Black knowledge production, Black self-understanding, and the power of Black people to represent ourselves is under attack, which means that Black identity and Black meaning-making practices are being erased. In The Mis-Education of the Negro, published in 1933, Black historian Carter G. Woodson wrote, “The education of the Negroes, then, the most important thing in the uplift of the Negroes, is almost entirely in the hands of those who have enslaved them and now segregate them.” Woodson is pointing to the assault on Black dignity and Black agency.

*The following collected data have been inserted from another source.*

(** The package descriptor step. *)
Definition writePackageJson (env : Env) : M unit :=
  if JsString.includes (outputDir env) (Path.join ["node_modules"; "@types"]) then
    let packageJsonPath := packageJsonPathOf env in
    b <- existsSync packageJsonPath ;;
    if negb b then
      consoleLog ("writing package.json: " ++ packageJsonPath) ;;;
      copyFileSync (templatePathOf env) packageJsonPath
    else consoleLog (packageJsonPath ++ " already exists")
  else consoleLog "not writing to node modules, dont need a package.json".

(** The index step. *)
Definition updateIndex (indexPath importStatement : string) : M unit :=
  b <- existsSync indexPath ;;
  if negb b then
    consoleLog "creating index.d.ts file" ;;;
    writeFileSync indexPath (importStatement ++ nl)
  else
    consoleLog "updating index.d.ts file" ;;;
    contents <- readFileSync indexPath ;;
    if negb (JsString.includes contents importStatement)
    then writeFileSync indexPath (contents ++ importStatement ++ nl)
    else ret tt.

(** The body of the [try] block. *)
Definition tryBody (env : Env) (cfg : Config) : M unit :=
  let outFile := outFileOf env cfg in
  removeOutFile outFile ;;;
  r <- programEmit cfg outFile ;;
  forEach (diagnostics r) reportDiagnostic ;;;
  (if emitSkipped r then processExit 0 else ret tt) ;;;
  typing <- readFileSync outFile ;;
  typing' <- liftE (rewriteTyping cfg typing) ;;
  consoleLog ("writing typing file: " ++ outFile) ;;;
  writeFileSync outFile typing' ;;;
  writePackageJson env ;;;
  updateIndex (indexPathOf env) (importStatementOf cfg) ;;;
  consoleLog "Success!".
(** * zenOut: the session clock and the cue scheduler of [src/App.tsx]

    A shallow embedding of the guided breathing session player.  The React
    component [App] is modelled as explicit state passing: the [useState]
    cells, the [useRef] cells, the browser timers created by [setTimeout] and
    [setInterval], and the three audio elements are fields of one [State]
    record; every callback of the source (the interval tick, the click
    handlers, the timer callbacks of the hum cue) is a function on [State];
    and the effects of [useEffect] are run by [commit], which compares the
    dependency values of the previous render with the current ones.

    React and the browser, as assumed here:
    - the state updates of one callback are batched into one render, and an
      updater function runs once per update (a production build);
    - the effects of a render, cleanups before bodies, both in the order of
      declaration, have run before the next click or timer is handled;
    - a timer fires no earlier than it is due; in the deterministic event
      loop [elapseTo] the earliest timer fires first, and of two that are
      due together the one armed first;
    - [play()] starts playback at once; a rejected promise is swallowed by
      the source and changes nothing here;
    - an element that plays keeps playing, its position moving with the
      clock: the lengths of the three assets are not in the source, so
      neither the end of the hum or the chime (where a browser pauses the
      element at its end position) nor the wrap of the looping ambience is
      modelled.  Positions of playing elements are therefore those of media
      of unbounded length.

    Numbers: times and durations are integral milliseconds ([Z]); the
    quotients the source takes on them (progress, elapsed seconds, opacity,
    volume) are exact rationals ([Q]).  JavaScript computes them in binary
    floating point; rounding is not modelled.  [console.log] and the
    fullscreen requests are left out. *)

From Stdlib Require Import ZArith QArith Qround List String Bool Lia Lqa.
Import ListNotations.

Open Scope Z_scope.

(** ** Config *)

Definition INHALE_MS : Z := 4000.
Definition EXHALE_MS : Z := 8000.
Definition CYCLE_MS : Z := INHALE_MS + EXHALE_MS.

Inductive PhaseKey := p1 | p2 | p3 | p4 | p5.
Inductive Illo := eyes | ears | neck.

Record Phase := mkPhase {
  key : PhaseKey;
  name : string;
  description : string;
  illo : option Illo
}.

Definition PHASES : list Phase :=
  [ mkPhase p1 "Resonant Breathing" "Inhale 4s · Exhale 8s. Follow the circle." None;
    mkPhase p2 "Oms (Humming Exhales)"
      "Now hum or 'om' during each exhale. Feel the vibration in your chest and neck." None;
    mkPhase p3 "Ear Massage" "Gently rub and stretch your ears." (Some ears);
    mkPhase p4 "Neck Massage"
      "Gently massage along the side of the neck below the ears." (Some neck);
    mkPhase p5 "Eye Massage"
      "Close your eyes and gently massage them with your fingertips." (Some eyes) ].

(** [PHASES.length] *)
Definition PHASES_length : Z := Z.of_nat (List.length PHASES).

Definition PhaseKey_eqb (a b : PhaseKey) : bool :=
  match a, b with
  | p1, p1 | p2, p2 | p3, p3 | p4, p4 | p5, p5 => true
  | _, _ => false
  end.

(** ** Rational helpers *)

Definition Qltb (x y : Q) : bool := negb (Qle_bool y x).

(** [Math.max] and [Math.min] on the rationals. *)
Definition Qmax (x y : Q) : Q := if Qle_bool x y then y else x.
Definition Qmin (x y : Q) : Q := if Qle_bool x y then x else y.

(** Truncation toward zero, the rounding of the quotient behind JavaScript's
    [%] on numbers. *)
Definition Qtrunc (x : Q) : Z := Z.quot (Qnum x) (Zpos (Qden x)).

(** [x % m]: the remainder has the sign of the dividend. *)
Definition js_rem (x m : Q) : Q := (x - m * inject_Z (Qtrunc (x / m)))%Q.

(** ** BreathPrompt: the breathing sub-state derived from wall-clock time *)

Module BreathPrompt.

Inductive SubState := Inhale | Exhale.

(** [((now - cycleTime) / 1000) % 12] *)
Definition elapsedSeconds (now cycleTime : Z) : Q :=
  js_rem (inject_Z (now - cycleTime) / 1000) 12.

(** [elapsedSeconds < 4] *)
Definition isIn (now cycleTime : Z) : bool :=
  Qltb (elapsedSeconds now cycleTime) 4.

Definition subState (now cycleTime : Z) : SubState :=
  if isIn now cycleTime then Inhale else Exhale.

(** The text of the prompt once a cycle anchor is set. *)
Definition cycleText (now cycleTime : Z) : string :=
  if isIn now cycleTime then "breathe in..." else "breathe out...".

(** The rendered text: [!cycleTime] (no anchor yet, or an anchor equal to
    the number 0) shows the default prompt. *)
Definition text (now : Z) (cycleTime : option Z) : string :=
  match cycleTime with
  | None => "breathe in..."
  | Some ct => if ct =? 0 then "breathe in..." else cycleText now ct
  end.

(** The value of the local variable [opacity] before the clamp. *)
Definition rawOpacity (now cycleTime : Z) : Q :=
  let e := elapsedSeconds now cycleTime in
  if isIn now cycleTime then
    if Qltb 3 e then (1 * (1 - (e - 3) / 1))%Q else 1%Q
  else
    if Qltb 11 e then (1 * (1 - (e - 11) / 1))%Q else 1%Q.

(** [Math.max(0, Math.min(0.6, opacity))] *)
Definition opacity (now cycleTime : Z) : Q :=
  Qmax 0 (Qmin (6 # 10) (rawOpacity now cycleTime)).

End BreathPrompt.

(** ** Audio elements

    An [HTMLAudioElement] as far as the source touches it.  [currentTime] is
    the playback position in milliseconds; [_fadeTimeout] and [_fadeInterval]
    are the two expando properties the hum cue stores its timer ids in. *)

Inductive Handle := Ambience | Om | Chime.
Inductive AudioCall := CallPlay | CallPause.

Record Audio := mkAudio {
  paused : bool;
  currentTime : Z;
  volume : Q;
  muted : bool;
  loop : bool;
  _fadeTimeout : option nat;
  _fadeInterval : option nat
}.

(** [new Audio(url)] *)
Definition new_Audio : Audio := mkAudio true 0 1 false false None None.
Definition opt_index0 (v : value) : value :=
  match v with
  | None | Some JNull => None
  | Some x => index0 x
  end.

(** [a || b]. *)
Definition or_else (a b : value) : value := if truthy a then a else b.

(** [typeof v === "string"]. *)
Definition is_string (v : json) : bool :=
  match v with JStr _ => true | _ => false end.

(** [s.slice(0, n)]. *)
Definition slice0 (n : nat) (s : jsstring) : jsstring := take n s.

(** *** [String.prototype.trim] *)

(** WhiteSpace and LineTerminator code points of ECMAScript (all of them
    are in the basic plane). *)
Definition is_white_space (c : code_unit) : bool :=
  (c =? 0x09) || (c =? 0x0A) || (c =? 0x0B) || (c =? 0x0C) || (c =? 0x0D)
  || (c =? 0x20) || (c =? 0xA0) || (c =? 0x1680)
  || ((0x2000 <=? c) && (c <=? 0x200A))
  || (c =? 0x2028) || (c =? 0x2029) || (c =? 0x202F) || (c =? 0x205F)
  || (c =? 0x3000) || (c =? 0xFEFF).

Fixpoint trimStart (s : jsstring) : jsstring :=
  match s with
  | [] => []
  | c :: rest => if is_white_space c then trimStart rest else s
  end.

Definition trimEnd (s : jsstring) : jsstring := rev (trimStart (rev s)).

Definition trim (s : jsstring) : jsstring := trimEnd (trimStart s).

(** *** [JSON.stringify] *)

Definition hex_digit (n : N) : code_unit :=
  if n <? 10 then 48 + n else 87 + n.

(** The escape [\uXXXX], in lower-case hexadecimal digits. *)
Definition unicode_escape (c : code_unit) : jsstring :=
  lit "\u" ++ [hex_digit (c / 4096 mod 16); hex_digit (c / 256 mod 16);
               hex_digit (c / 16 mod 16); hex_digit (c mod 16)].

Definition is_lead_surrogate (c : code_unit) : bool := (0xD800 <=? c) && (c <=? 0xDBFF).
Definition is_trail_surrogate (c : code_unit) : bool := (0xDC00 <=? c) && (c <=? 0xDFFF).

(** One code unit that is not half of a surrogate pair. *)
Definition quote_unit (c : code_unit) : jsstring :=
  if c =? 0x08 then lit "\b"
  else if c =? 0x09 then lit "\t"
  else if c =? 0x0A then lit "\n"
  else if c =? 0x0C then lit "\f"
  else if c =? 0x0D then lit "\r"
  else if c =? 0x22 then [0x5C; 0x22]
  else if c =? 0x5C then [0x5C; 0x5C]
  else if (c <? 0x20) || is_lead_surrogate c || is_trail_surrogate c
       then unicode_escape c
  else [c].

(** The characters of a quoted string: a surrogate pair is copied, a
    lone surrogate is escaped. *)
Fixpoint quote_units (s : jsstring) : jsstring :=
  match s with
  | [] => []
  | c :: rest =>
      match rest with
      | d :: rest' =>
          if is_lead_surrogate c && is_trail_surrogate d
          then c :: d :: quote_units rest'
          else quote_unit c ++ quote_units rest
      | [] => quote_unit c
      end
  end.

Definition QuoteJSONString (s : jsstring) : jsstring :=
  [0x22] ++ quote_units s ++ [0x22].

Definition finite_number (repr : jsstring) : bool :=
  negb (bool_decide (repr = lit "Infinity") || bool_decide (repr = lit "-Infinity")
        || bool_decide (repr = lit "NaN")).

Fixpoint join (sep : jsstring) (parts : list jsstring) : jsstring :=
  match parts with
  | [] => []
  | [p] => p
  | p :: rest => p ++ sep ++ join sep rest
  end.

(** [JSON.stringify(v)] without replacer and indentation, for a parsed
    value (which holds no function, no [undefined] and no cycle, so
    that the call always returns a string). *)
Fixpoint stringify (v : json) : jsstring :=
  match v with
  | JNull => lit "null"
  | JBool true => lit "true"
  | JBool false => lit "false"
  | JNum r => if finite_number r then r else lit "null"
  | JStr s => QuoteJSONString s
  | JArr items =>
      lit "[" ++ join (lit ",") (map stringify items) ++ lit "]"
  | JObj props =>
      lit "{" ++
      join (lit ",")
           (map (fun kv => QuoteJSONString (fst kv) ++ lit ":" ++ stringify (snd kv)) props)
      ++ lit "}"
  end.

(** *** ToString, as a template literal applies it *)

(** [None] stands for the TypeError of an object that cannot be
    converted: a parsed object converts through [Object.prototype.toString]
    unless a property of its own called [toString] hides that method. *)
Fixpoint ToString (v : json) : option jsstring :=
  match v with
  | JNull => Some (lit "null")
  | JBool true => Some (lit "true")
  | JBool false => Some (lit "false")
  | JNum r => Some r
  | JStr s => Some s
  | JArr items =>
      (* Array.prototype.join: null elements print as the empty string *)
      join (lit ",") <$>
        mapM (fun x => match x with JNull => Some [] | _ => ToString x end) items
  | JObj props =>
      match own_property (lit "toString") props with
      | Some _ => None
      | None => Some (lit "[object Object]")
      end
  end.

Almost 100 years since the publication of Woodson’s indispensable text, the Trump administration has attacked the reality of Black existential dread and pain experienced in this country. In short, the president is attempting to whitewash U.S. history. Just think here of the removal of the Black Lives Matter Plaza and ground mural and the removal of Black history from museums, parks, and monuments. Think specifically of Donald Trump’s attack on the Smithsonian Institution, which he charges with focusing too much on “how horrible our Country is, how bad slavery was.” In his Narrative of the Life of Frederick Douglass, Douglass described the horrible beating of his Aunt Hester as the “blood stained gate, the entrance to the hell of slavery.” Trump would have us believe that there is something “positive” about the hell of slavery.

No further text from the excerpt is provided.